• _Dataset entries_:
_ _ _ _ _

(** Every way a call of [Create] can end: nothing but new directories; the
    entry found at the blob's place touched; or the bytes installed at the
    vacant place. *)
Lemma Create_cases sniff s env prefix r w res w' :
  Create sniff s env prefix r w = (res, w') →
  let pn := blob_at s prefix (content_name (rd_data r)) (cwd w) in
  cwd w' = cwd w ∧
  ( ((∀ fi, res ≠ Ret fi) ∧ dirs_added (tree w) (tree w'))
  ∨ (res = Ret (fileinfo sniff (rd_data r)) ∧ rd_err r = None ∧
     ∃ t1 n, dirs_added (tree w) t1 ∧ tree w !! pn = Some n ∧
             tree w' = <[pn := touch (now env) n]> t1)
  ∨ (res = Ret (fileinfo sniff (rd_data r)) ∧ rd_err r = None ∧
     ∃ t1, dirs_added (tree w) t1 ∧ tree w !! pn = None ∧
           tree w' = <[pn := File (rd_data r) (t_write env)]> t1) ).
Proof.
  intros Hrun pn. unfold Create in Hrun.
  set (R := Join [root s; prefix]) in *.
  set (name := content_name (rd_data r)) in *.
  set (a := slice name 0 1) in *. set (b := slice name 1 3) in *.
  set (c := slice_from name 3) in *.
  set (tmpn := "~tmp" +:+ suffix (rnd env)).
  set (pr := resolve (cwd w) R) in *.
  assert (pn = c :: b :: a :: pr) as Hpn by reflexivity. clearbody pn.
  pose proof (content_name_ok (rd_data r)) as Hok. fold name in Hok.
  assert (3 < String.length name) as Hlen.
  { unfold name. rewrite length_content_name. lia. }
  destruct (MkdirAll R w) as [[e1|] w1] eqn:Hmk.
  { injection Hrun as <- <-.
    destruct (MkdirAll_spec _ _ _ _ Hmk) as (Hcwd & Hadd & _).
    split; [done|]. left. by split. }
  destruct (MkdirAll_spec _ _ _ _ Hmk) as (Hcwd1 & Hadd1 & Hsuf1 & Hdir1).
  destruct Hdir1 as [HR _]; [done|].
  destruct (TempFile R "~tmp" (rnd env) (t_write env) w1) as [[tmpfile|e2] w2] eqn:Htmp;
    destruct (TempFile_spec _ _ _ _ _ _ HR Htmp) as (Htne & Htres & Hcase);
    rewrite Hcwd1 in Htres; fold pr tmpn in Htres;
    destruct Hcase as [(e & He & ->)|(Hnm & Hfree & Hpar & ->)]; try discriminate.
  2: { injection Hrun as <- <-. split; [done|]. left. split; [|done].
       intros fi. by destruct e2. }
  pose proof (f_equal (λ x : string + error,
                match x with inl y => y | inr _ => tmpfile end) Hnm) as Htf.
  cbv beta iota in Htf. fold tmpn in Htf. clear Hnm.
  fold tmpn in Htne, Hfree, Hpar. rewrite <- Htf in Htne, Htres.
  set (t1 := tree w1) in *. set (ptmp := tmpn :: pr) in *.
  rewrite Hcwd1 in Hfree, Hpar, Hrun. fold tmpn pr ptmp in Hfree, Hpar, Hrun.
  (* the blob's place in the tree after MkdirAll *)
  assert (t1 !! pn = tree w !! pn) as Hpn1.
  { destruct (decide (t1 !! pn = tree w !! pn)) as [|Hne]; [done|].
    apply Hsuf1, suffix_length in Hne. fold pr in Hne. subst pn. simpl in Hne. lia. }
  assert (pn ≠ ptmp) as Hpt.
  { subst pn. unfold ptmp. intros H. apply (f_equal length) in H. simpl in H. lia. }
  assert (pr ≠ ptmp ∧ pr ≠ pn) as [Hrt Hrn].
  { subst pn. unfold ptmp. split; intros H; apply (f_equal length) in H; simpl in H; lia. }
  assert (∀ d, check_parent (<[ptmp := d]> t1) ptmp = None) as Hpar2.
  { intros d. unfold ptmp. erewrite check_parent_eq; [exact Hpar|].
    by rewrite lookup_insert_ne. }
  (* the deferred removal of a temporary file that is still there *)
  assert (∀ w0 d m,
            cwd w0 = cwd w → tree w0 !! ptmp = Some (File d m) →
            check_parent (tree w0) ptmp = None →
            (Os.Remove tmpfile w0).2 = set_tree w0 (delete ptmp (tree w0)))
    as Hrm.
  { intros w0 d m H0 H1 H2. erewrite Remove_file; rewrite ?H0, ?Htres; eauto. }
  destruct (Create_deferred sniff env R tmpfile r
              (set_tree w1 (<[ptmp := File [] (t_write env)]> t1)))
    as [res0 w3] eqn:Hdef.
  injection Hrun as <- <-. unfold Create_deferred in Hdef.
  destruct (if decide (length (rd_data r) < 512) then rd_err r else None) as [e3|] eqn:Hpeek.
  { injection Hdef as <- <-.
    erewrite Hrm; [|done|apply lookup_insert_eq|apply Hpar2].
    simpl. split; [done|]. left. split; [done|].
    by rewrite delete_insert_eq, delete_id. }
  unfold write_file in Hdef. cbn [tree cwd set_tree Name] in Hdef.
  change (base64_raw_url (crc32_sum (rd_data r) ++ md5_sum (rd_data r)))
    with name in Hdef.
  rewrite Hcwd1, Htres in Hdef.
  rewrite lookup_insert_eq, insert_insert_eq in Hdef.
  set (w3' := set_tree _ _) in Hdef.
  assert (cwd w3' = cwd w ∧ tree w3' = <[ptmp := File (rd_data r) (t_write env)]> t1)
    as [Hcwd3 Ht3] by done.
  clearbody w3'.
  assert (check_parent (tree w3') ptmp = None) as Hpar3 by (rewrite Ht3; apply Hpar2).
  assert (tree w3' !! ptmp = Some (File (rd_data r) (t_write env))) as Htmp3
    by (rewrite Ht3; apply lookup_insert_eq).
  assert (delete ptmp (tree w3') = t1) as Hdel3
    by (by rewrite Ht3, delete_insert_eq, delete_id).
  destruct (match write_err env with Some e => Some e | None => rd_err r end)
    as [e4|] eqn:Hwr.
  { injection Hdef as <- <-. erewrite Hrm by eauto.
    simpl. split; [done|]. left. split; [done|]. by rewrite Hdel3. }
  assert (rd_err r = None) as Hrd by by destruct (write_err env).
  destruct (close_err env) as [e5|] eqn:Hcl.
  { injection Hdef as <- <-. erewrite Hrm by eauto.
    simpl. split; [done|]. left. split; [done|]. by rewrite Hdel3. }
  rewrite Chtimes_eq in Hdef by by apply installName_nonempty.
  rewrite Hcwd3, installName_resolve in Hdef by done.
  fold a b c pr in Hdef. rewrite <- Hpn in Hdef.
  assert (tree w3' !! pn = t1 !! pn) as Hpn3 by (by rewrite Ht3, lookup_insert_ne).
  rewrite Hpn3 in Hdef.
  destruct (t1 !! pn) as [n|] eqn:Hn.
  { injection Hdef as <- <-.
    erewrite Hrm; [|done|cbn [tree set_tree]; by rewrite lookup_insert_ne|].
    2: { cbn [tree set_tree]. unfold ptmp. erewrite check_parent_eq; [exact Hpar3|].
         by rewrite lookup_insert_ne. }
    simpl. split; [done|]. right. left. split; [done|]. split; [done|].
    exists t1, n. split; [done|]. split; [congruence|].
    by rewrite delete_insert_ne, Hdel3. }
  destruct (installName_Dir R name (cwd w) HR Hok Hlen) as [Hdne Hdres].
  fold a b pr in Hdres.
  destruct (MkdirAll (Filepath.Dir (installName R name)) w3') as [e6 w4] eqn:Hmk2.
  destruct (MkdirAll_spec _ _ _ _ Hmk2) as (Hcwd4 & Hadd4 & Hsuf4 & Hdir4).
  rewrite Hcwd3 in Hcwd4. rewrite Hcwd3, Hdres in Hsuf4.
  assert (tree w4 !! ptmp = Some (File (rd_data r) (t_write env))) as Htmp4.
  { eapply dirs_added_keeps; [exact Hadd4|done]. }
  assert (check_parent (tree w4) ptmp = None) as Hpar4.
  { unfold ptmp. erewrite check_parent_eq; [exact Hpar3|].
    unfold check_parent in Hpar3. unfold ptmp in Hpar3.
    destruct (tree w3' !! pr) as [npr|] eqn:Hpr; [|done].
    eapply dirs_added_keeps; [exact Hadd4|done]. }
  assert (tree w4 !! pn = None) as Hn4.
  { destruct (decide (tree w4 !! pn = None)) as [|Hne]; [done|].
    exfalso. assert (tree w4 !! pn ≠ tree w3' !! pn) as Hd by (by rewrite Hpn3).
    apply Hsuf4, suffix_length in Hd. subst pn. simpl in Hd. lia. }
  assert (dirs_added (tree w) (delete ptmp (tree w4))) as Hfinal.
  { eapply dirs_added_around; [exact Hadd1|exact Hfree|]. by rewrite <- Ht3. }
  destruct e6 as [e6|].
  { injection Hdef as <- <-. erewrite Hrm by eauto. simpl.
    split; [done|]. left. split; [|done]. intros fi. by destruct e6. }
  unfold Rename in Hdef. rewrite decide_False in Hdef.
  2: { intros [?|?]; [done|]. by apply (installName_nonempty R name HR). }
  rewrite Hcwd4, Htres, installName_resolve in Hdef by done.
  fold a b c pr ptmp in Hdef. rewrite <- Hpn in Hdef.
  rewrite Htmp4, Hpar4, Hn4 in Hdef.
  destruct (check_parent (tree w4) pn) as [e7|] eqn:Hparn.
  { injection Hdef as <- <-. erewrite Hrm by eauto. simpl.
    split; [done|]. left. by split. }
  injection Hdef as <- <-. rewrite Remove_missing.
  2: { simpl. rewrite Hcwd4, Htres. by rewrite lookup_insert_ne, lookup_delete_eq. }
  simpl. split; [done|]. right. right. split; [done|]. split; [done|].
  exists (delete ptmp (tree w4)). split; [done|]. split; [congruence|done].
Qed.
(** * validateJSON: the recursive schema validator of [validateJSON/__init__.py]

    A shallow embedding of [JSONValidator.validate_expected],
    [JSONValidator.validate_optional] and [JSONValidator.validate],
    together with the properties of the validation engine.

    Python values are an inductive type; a call of one of the three methods is
    a computation that appends the records it hands to [logger.error] to a log
    and either returns a value or raises [KeyError] / [TypeError]. *)

From Stdlib Require Import List String ZArith Bool.
From Stdlib Require Import Floats.SpecFloat.
From Stdlib Require Import Sorting.Permutation.
Import ListNotations.
Local Open Scope string_scope.
Local Open Scope list_scope.
Local Open Scope Z_scope.

#[local] Set Warnings "-register-all".
#[local] Unset Elimination Schemes.

(** ** Python values *)

(** The values a parsed JSON document is made of.  A [dict] keeps its items in
    insertion order, so it is an association list; its keys are strings and
    are pairwise distinct.  Floats are binary64 values in the canonical form
    of [SpecFloat]. *)
Inductive value : Type :=
| VNone
| VBool (b : bool)
| VInt (n : Z)
| VFloat (f : spec_float)
| VStr (s : string)
| VList (l : list value)
| VDict (d : list (string * value)).

Definition dict : Type := list (string * value).

(** The type objects a schema may put under ["param_type"]:
    [type(None)], [bool], [int], [float], [str], [list], [dict]. *)
Inductive pytype : Type :=
| TNone | TBool | TInt | TFloat | TStr | TList | TDict.

Definition pytype_eqb (a b : pytype) : bool :=
  match a, b with
  | TNone, TNone | TBool, TBool | TInt, TInt | TFloat, TFloat
  | TStr, TStr | TList, TList | TDict, TDict => true
  | _, _ => false
  end.

(** [type(v)] *)
Definition type_of (v : value) : pytype :=
  match v with
  | VNone => TNone
  | VBool _ => TBool
  | VInt _ => TInt
  | VFloat _ => TFloat
  | VStr _ => TStr
  | VList _ => TList
  | VDict _ => TDict
  end.

(** [isinstance(v, t)]: [bool] is a subclass of [int], and nothing else in
    the list above is a subclass of anything else in it. *)
Definition isinstance (v : value) (t : pytype) : bool :=
  pytype_eqb (type_of v) t ||
  match v, t with
  | VBool _, TInt => true
  | _, _ => false
  end.

(** [d.get(k)]: the item stored under [k], if any. *)
Fixpoint lookup {A : Type} (k : string) (d : list (string * A)) : option A :=
  match d with
  | [] => None
  | (k', v) :: d' => if String.eqb k k' then Some v else lookup k d'
  end.

(** [k in d] for a dict [d]. *)
Definition contains {A : Type} (k : string) (d : list (string * A)) : bool :=
  match lookup k d with
  | Some _ => true
  | None => false
  end.

(** [list(d)]: the keys of a dict. *)
Definition keys {A : Type} (d : list (string * A)) : list string :=
  map fst d.

(** *** Equality of values, [a == b]

    [in] on a list and the subscript of a dict take an object that is
    identical to the one looked for as equal to it without calling [==].
    The data and the schema are built apart and share no object, and an
    object equals itself unless a NaN is involved, so [==] alone decides. *)

Definition Z_of_bool (b : bool) : Z := if b then 1 else 0.

(** An [int] equals a [float] when they denote the same number. *)
Definition int_eq_float (n : Z) (f : spec_float) : bool :=
  match f with
  | S754_zero _ => n =? 0
  | S754_finite s m e =>
      let mz := if s then Z.neg m else Z.pos m in
      if 0 <=? e then n =? mz * 2 ^ e else n * 2 ^ (- e) =? mz
  | S754_infinity _ | S754_nan => false
  end.

Fixpoint py_eq (a b : value) {struct a} : bool :=
  match a, b with
  | VNone, VNone => true
  | VBool x, VBool y => Bool.eqb x y
  | VBool x, VInt n | VInt n, VBool x => Z_of_bool x =? n
  | VBool x, VFloat f | VFloat f, VBool x => int_eq_float (Z_of_bool x) f
  | VInt n, VInt m => n =? m
  | VInt n, VFloat f | VFloat f, VInt n => int_eq_float n f
  | VFloat f, VFloat g => SFeqb f g
  | VStr s, VStr t => String.eqb s t
  | VList l1, VList l2 =>
      (fix go (l1 l2 : list value) {struct l1} : bool :=
         match l1, l2 with
         | [], [] => true
         | x :: xs, y :: ys => py_eq x y && go xs ys
         | _, _ => false
         end) l1 l2
  | VDict d1, VDict d2 =>
      Nat.eqb (List.length d1) (List.length d2) &&
      (fix go (d : list (string * value)) : bool :=
         match d with
         | [] => true
         | (k, x) :: d' =>
             match lookup k d2 with
             | Some y => py_eq x y
             | None => false
             end && go d'
         end) d1
  | _, _ => false
  end.

(** [v in l] for a list [l]: some element equals [v]. *)
Definition py_in (v : value) (l : list value) : bool :=
  existsb (fun x => py_eq x v) l.
Lemma changes_visit_old_key file new_api t e c :
  In c (changes (visit_old_key file new_api t e))
  <-> In c (changes t) \/ old_key_emits file new_api e c.
Proof.
  destruct e as [k s]. unfold visit_old_key, old_key_emits. simpl.
  destruct (mem new_api k); simpl.
  - split; [auto|]. intros [H|[[=] _]]. exact H.
  - rewrite in_app_iff. simpl. split.
    + intros [H|[<-|[]]]; auto.
    + intros [H|[_ ->]]; auto.
Qed.

Lemma changes_visit_file old t e c :
  In c (changes (visit_file old t e)) <-> In c (changes t) \/ file_emits old e c.
Proof.
  destruct e as [file new_api]. unfold visit_file, file_emits. simpl.
  rewrite (fold_left_changes _ (old_key_emits file new_api))
    by (intros; apply changes_visit_old_key).
  rewrite (fold_left_changes _ (new_key_emits file (get_default old file empty)))
    by (intros; apply changes_visit_new_key).
  tauto.
Qed.

(** The records of a diff are those of the visits of the files of [new]. *)
Lemma changes_classify (old new : Snapshot) (c : ChangeRecord) :
  In c (changes (classify old new))
  <-> exists e, In e new /\ file_emits old e c.
Proof.
  unfold classify.
  rewrite (fold_left_changes _ (file_emits old)) by (intros; apply changes_visit_file).
  simpl. tauto.
Qed.

Lemma removed_classify (old new : Snapshot) (key file : string) :
  In (Removed key file) (changes (classify old new))
  <-> exists new_api, In (file, new_api) new
                      /\ In key (keys (get_default old file empty))
                      /\ mem new_api key = false.
Proof.
  rewrite changes_classify. split.
  - intros ([f new_api] & Hin & [(e & _ & [[_ [=]]|(o & _ & _ & [=])])
                                |(e & He & Hm & [= -> ->])]).
    exists new_api. simpl in *. split; [assumption|]. split; [|assumption].
    apply in_map. exact He.
  - intros (new_api & Hin & Hk & Hm).
    apply in_map_iff in Hk. destruct Hk as ([k s] & <- & Hk).
    exists (file, new_api). split; [assumption|]. right.
    exists (k, s). split; [assumption|]. now split.
Qed.

Lemma changed_classify (old new : Snapshot) (file key : string)
  (new_api : FileSignatureSet) (new_sig old_sig : Signature) :
  In (file, new_api) new -> In (key, new_sig) new_api ->
  get (get_default old file empty) key = Some old_sig ->
  signature_eqb new_sig old_sig = false ->
  In (Changed key file) (changes (classify old new)).
Proof.
  intros Hf Hk Ho Hne. apply changes_classify.
  exists (file, new_api). split; [assumption|]. left.
  exists (key, new_sig). split; [assumption|]. right. eauto.
Qed.





(** ** Comparison of signatures *)

Lemma dict_eqb_false {V : Type} (veqb : V -> V -> bool) (a b : dict V)
  (k : string) (v v' : V) :
  In (k, v) a -> get b k = Some v' -> veqb v v' = false ->
  Dict.eqb veqb a b = false.
Proof.
  intros Hin Hget Hne. unfold Dict.eqb.
  destruct (forallb _ a) eqn:E; [|apply andb_false_r].
  rewrite forallb_forall in E. specialize (E _ Hin). simpl in E.
  rewrite Hget in E. congruence.
Qed.

(** C10 (amended): let a file hold, at top level, a class with a function
    m written with a plain [def] (an [ast.FunctionDef]) directly in its
    body, and let every plain [def] or [class] declaration of the file
    that bears the name of the class, or the name m, have the same
    signature as these two (so it is when each name is declared once).
    Then the extracted set holds m twice: in the method mapping bound to
    the class name, and as a key of its own bound to m's signature string;
    and when m's signature changes between two such versions of the file,
    the diff reports both the class and m as Changed. *)
Theorem method_recorded_twice (file cname mname : string)
  (body body' cbody cbody' : list node) (margs margs' : list string) :
  declares_method body cname cbody mname margs ->
  declares_method body' cname cbody' mname margs' ->
  get_function_signature mname margs <> get_function_signature mname margs' ->
  (get (api_of_tree (Module body)) cname = Some (ClassSig (get_class_signature cbody))
   /\ get (get_class_signature cbody) mname = Some (get_function_signature mname margs)
   /\ get (api_of_tree (Module body)) mname
      = Some (FuncSig (get_function_signature mname margs)))
  /\ (let records := changes (classify [(file, api_of_tree (Module body))]
                                       [(file, api_of_tree (Module body'))]) in
      In (Changed cname file) records /\ In (Changed mname file) records).
Proof.
  intros Hold Hnew Hne.
  destruct (method_bound_twice Hold) as (Hc & Hm & Hk).
  destruct (method_bound_twice Hnew) as (Hc' & Hm' & Hk').
  split; [auto|]. cbv zeta.
  assert (Hfile : forall k, get (get_default [(file, api_of_tree (Module body))] file empty) k
                            = get (api_of_tree (Module body)) k).
  { intros k. unfold get_default. simpl. now rewrite String.eqb_refl. }
  split.
  - eapply changed_classify.
    + now left.
    + apply get_some_in. exact Hc'.
    + rewrite Hfile. exact Hc.
    + cbn [signature_eqb]. eapply dict_eqb_false.
      * apply get_some_in. exact Hm'.
      * exact Hm.
      * apply String.eqb_neq. intros E. now apply Hne.
  - eapply changed_classify.
    + now left.
    + apply get_some_in. exact Hk'.
    + rewrite Hfile. exact Hk.
    + cbn [signature_eqb]. apply String.eqb_neq. intros E. now apply Hne.
Qed.

Lemma method_file_declares (args : list string) :
  declares_method [ClassDef "C" [FunctionDef "m" args []]]
                  "C" [FunctionDef "m" args []] "m" args.
Proof.
  split; [now left|]. split; [exists []; now left|].
  split; intros n Hn Hname; apply walk_inside in Hn;
    unfold walk in Hn; simp walk_queue in Hn; simpl in Hn;
    repeat (destruct Hn as [<-|Hn]; [try discriminate Hname; try reflexivity|]);
    contradiction.
Qed.

Lemma method_recorded_twice_witness :
  extract_api "pkg/c.py" (Parsed (method_file ["self"; "a"]))
  = Ok [("C", ClassSig [("m", "def m(self, a)")]); ("m", FuncSig "def m(self, a)")]
  /\ In (Changed "C" "pkg/c.py")
        (changes (classify [("pkg/c.py", api_of_tree (method_file ["self"; "a"]))]
                           [("pkg/c.py", api_of_tree (method_file ["self"; "a"; "b"]))]))
  /\ In (Changed "m" "pkg/c.py")
        (changes (classify [("pkg/c.py", api_of_tree (method_file ["self"; "a"]))]
                           [("pkg/c.py", api_of_tree (method_file ["self"; "a"; "b"]))])).
Proof.
  split; [reflexivity|].
  apply (@method_recorded_twice "pkg/c.py" "C" "m"
           [ClassDef "C" [FunctionDef "m" ["self"; "a"] []]]
           [ClassDef "C" [FunctionDef "m" ["self"; "a"; "b"] []]]
           [FunctionDef "m" ["self"; "a"] []]
           [FunctionDef "m" ["self"; "a"; "b"] []]
           ["self"; "a"] ["self"; "a"; "b"]).
  - apply method_file_declares.
  - apply method_file_declares.
  - discriminate.
Defined.

(** C10, as stated, fails: with [class A: def run(self)] followed by
    [class B: def run(self, x)], the key [run] of the file is bound to the
    signature of B's method, not to that of A's; and with
    [class m: def m(self)] the method takes the key of its class, whose
    method mapping is not in the set at all. *)
Lemma method_key_of_another_class :
  api_of_tree two_classes_file
  = [("A", ClassSig [("run", "def run(self)")]);
     ("B", ClassSig [("run", "def run(self, x)")]);
     ("run", FuncSig "def run(self, x)")]
  /\ get (api_of_tree two_classes_file) "run"
     <> Some (FuncSig (get_function_signature "run" ["self"]))
  /\ api_of_tree class_named_like_method_file = [("m", FuncSig "def m(self)")].
Proof. split; [reflexivity | split; [discriminate | reflexivity]]. Qed.

(** ** The version engine *)

Lemma split_dots_nonempty (s : string) : Semver.split_dots s <> [].
Proof.
  induction s as [|c s IH]; simpl; [discriminate|].
  destruct (Ascii.eqb c "."); [discriminate|].
  destruct (Semver.split_dots s); [contradiction | discriminate].
Qed.

Lemma concat_split_dots (s : string) : String.concat "." (Semver.split_dots s) = s.
Proof.
  induction s as [|c s IH]; simpl; [reflexivity|].
  pose proof (split_dots_nonempty s) as Hne.
  destruct (Ascii.eqb_spec c "."%char) as [->|Hc].
  - destruct (Semver.split_dots s) as [|h t]; [contradiction|].
    simpl in *. now rewrite IH.
  - destruct (Semver.split_dots s) as [|h t]; [contradiction|].
    simpl in *. destruct t; simpl in *; now rewrite <- IH.
Qed.

Lemma numeric_render (s : string) (x : N) :
  Semver.numeric s = Some x -> Semver.render x = s.
Proof.
  unfold Semver.numeric, Semver.render.
  destruct (String.eqb s "" || Semver.leading_zero s) eqn:E; [discriminate|].
  apply orb_false_elim in E. destruct E as [Hne Hlz].
  destruct (NilEmpty.uint_of_string s) as [d|] eqn:Hd; [|discriminate].
  intros [= <-]. rewrite DecimalN.Unsigned.to_of.
  apply NilEmpty.sus in Hd. subst s.
  assert (Hn : Decimal.unorm d = d).
  { destruct d as [|d|d|d|d|d|d|d|d|d|d]; simpl in *; try reflexivity; try discriminate.
    destruct d; simpl in *; try reflexivity; discriminate. }
  now rewrite Hn.
Qed.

_ _ _ _ _

• _TASK DETAILS_: For this task, write out exactly the lines of the entries above, starting at the line with "Proof. split; [reflexivity" and ending at the line with "induction s as [|c s IH]; simpl; [reflexivity|].", both included, and no others.

• _EXERCISE RESULT_:
Proof. split; [reflexivity | split; [discriminate | reflexivity]]. Qed.

(** ** The version engine *)

Lemma split_dots_nonempty (s : string) : Semver.split_dots s <> [].
Proof.
  induction s as [|c s IH]; simpl; [discriminate|].
  destruct (Ascii.eqb c "."); [discriminate|].
  destruct (Semver.split_dots s); [contradiction | discriminate].
Qed.

Lemma concat_split_dots (s : string) : String.concat "." (Semver.split_dots s) = s.
Proof.
  induction s as [|c s IH]; simpl; [reflexivity|].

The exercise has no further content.